Rouleau, the Quebec killer, had been taken to a psychiatric hospital by his father, but they couldn't keep him when he said he wanted to leave. He had drug problems, had to be in a special school for kids with discipline problems when he was younger, his personal life had fallen apart, his business had failed and last year at 24 he turned to islam, looking for something to cling to where he wouldn't feel like an inadequate failure, and was attracted to the extremists on the net and in the media.
Your argument for Rouleau is perhaps more apt, since you avoid the unverifiable claims of mental illness, but you make a huge error. You assume that converting to a new faith due to some kind of adversity is "all the wrong reasons" and implies (or infers) metal illness! I think you are perhaps not very clear on how religions tend to start and spread. Founders, missionaries, and other zealots always target the margins of society. Look at who Jesus hung out with--the disaffected. Look at who Muhammad hung out with--those whose power was distinct from the dominant tribal structures (and look at how he targeted the weaker Jewish clans after several military setbacks). Look at Buddha and his life as an ascetic. Look St Francis. Look at how both Christianity and Islam spread in South Asia--starting from the dalits--the disaffected. Almost universally, the most powerful religious symbols, figures, and acts, involve those who are somehow disaffected. To trivialize this is a huge mistake.

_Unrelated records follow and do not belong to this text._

(** * ATP player dashboard: aggregation and beeswarm layout

    A shallow embedding of the data-to-geometry pipeline of the dashboard:
    - the per-surface win-rate aggregation of
      [src/components/insights/PlayerSurfaceProfile.tsx],
    - the filtering and round grouping of the competitiveness beeswarm chart,
    - the beeswarm layout engine the chart calls.

    JavaScript numbers are modelled exactly: counters as [Z], pixel positions
    and ratios as rationals [Q].  A JavaScript [Map] whose iteration order is
    observed is an association list in insertion order; a [Map] that is only
    read through [get]/[has] is a [gmap]. *)

From Stdlib Require Import QArith Qabs Lqa.
From stdpp Require Import gmap strings list fin_maps sorting.

Open Scope Z_scope.

(** ** Records of the data set (the [types] module of the repository) *)

Inductive Surface := Hard | Clay | Grass | Carpet.

Inductive Round := R1 | R2 | R3 | R4 | QF | SF | F.

#[global] Instance Surface_eq_dec : EqDecision Surface.
Proof. solve_decision. Defined.

#[global] Instance Round_eq_dec : EqDecision Round.
Proof. solve_decision. Defined.

Definition Round_to_nat (r : Round) : nat :=
  match r with
  | R1 => 0 | R2 => 1 | R3 => 2 | R4 => 3 | QF => 4 | SF => 5 | F => 6
  end%nat.

Definition Round_of_nat (n : nat) : option Round :=
  match n with
  | 0 => Some R1 | 1 => Some R2 | 2 => Some R3 | 3 => Some R4
  | 4 => Some QF | 5 => Some SF | 6 => Some F | _ => None
  end%nat.

#[global] Program Instance Round_countable : Countable Round :=
  inj_countable Round_to_nat Round_of_nat _.
Next Obligation. by intros []. Qed.

(** Competition tiers are an enumeration of string literals. *)
Definition Series := string.

Record Match := {
  id : string;
  tournamentId : string;
  winnerId : string;
  loserId : string;
  round : Round;
  date : string
}.

Record Tournament := {
  t_id : string;
  surface : Surface;
  series : Series
}.

Record Derived := {
  matchId : string;
  rankDiff : option Q
}.

(** [new Map(xs.map(x => [key(x), x]))]: entries are inserted left to right,
    a later entry with the same key replaces the earlier one. *)
Definition Map_of {V : Type} (key : V → string) (xs : list V) : gmap string V :=
  foldl (λ m x, <[key x := x]> m) ∅ xs.

(** ** Player surface profile *)

Module SurfaceProfile.

(** The mutable [{ wins, total }] object stored per surface. *)
Record Stats := { wins : Z; total : Z }.

Record SurfaceStat := {
  s_surface : Surface;
  winRate : Q;
  s_wins : Z;
  s_total : Z
}.

Definition tournamentsMap (tournaments : list Tournament) : gmap string Tournament :=
  Map_of t_id tournaments.

(** [matches.filter(m => m.winnerId === playerId || m.loserId === playerId)] *)
Definition involves (playerId : string) (m : Match) : bool :=
  bool_decide (winnerId m = playerId) || bool_decide (loserId m = playerId).

Definition playerMatches (matches : list Match) (playerId : string) : list Match :=
  filter (λ m, involves playerId m = true) matches.

(** [Map<Surface, Stats>] in insertion order. *)
Definition StatsMap := list (Surface * Stats).

Definition has (s : Surface) (st : StatsMap) : bool :=
  existsb (λ e, bool_decide (e.1 = s)) st.

(** [set] of a key that [has] reported absent: a new last entry. *)
Definition set_new (s : Surface) (v : Stats) (st : StatsMap) : StatsMap :=
  st ++ [(s, v)].

(** [stats.total++; if (match.winnerId === playerId) stats.wins++] on the
    object stored under [s]. *)
Definition bump (won : bool) (v : Stats) : Stats :=
  {| wins := if won then wins v + 1 else wins v; total := total v + 1 |}.

Fixpoint update (s : Surface) (f : Stats → Stats) (st : StatsMap) : StatsMap :=
  match st with
  | [] => []
  | (k, v) :: rest =>
      if bool_decide (k = s) then (k, f v) :: rest else (k, v) :: update s f rest
  end.

(** One iteration of [playerMatches.forEach]. *)
Definition step (tm : gmap string Tournament) (playerId : string)
    (st : StatsMap) (m : Match) : StatsMap :=
  match tm !! tournamentId m with
  | None => st
  | Some tournament =>
      let st1 :=
        if has (surface tournament) st then st
        else set_new (surface tournament) {| wins := 0; total := 0 |} st in
      update (surface tournament) (bump (bool_decide (winnerId m = playerId))) st1
  end.

Definition surfaceStats (tm : gmap string Tournament) (playerId : string)
    (pm : list Match) : StatsMap :=
  foldl (step tm playerId) [] pm.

That brings us to today. Despite what you might want to believe, Muslim belief in what we in the West would call "militant Islamism" is pretty darn popular and pretty widespread. There are many opinion polls covering Islamicate countries across the world that back this up. There is a strong militant missionary movement. Giving the religion/ideology a pass and writing off incident after incident as "merely" a lone wolf makes absolutely no sense.
Most people are able to make the distinction between a nutbar using a religion as a smokescreen to their using violence to escape their own failures or shortcomings, and the majority who peacefully practice that same religion. This applies equally to muslims, christians, atheists, or whatever your personal preference or poison.
I disagree with this incredibly strongly. Religion, ideology, and violence are so tightly intertwined they almost cannot be decoupled. Today, Islam clearly holds a siren's song appeal to some disaffected members of society. You give the religion/ideology a complete pass. Have you not considered that the religion/ideology places a major role in motivating these individuals to commit their heinous actions?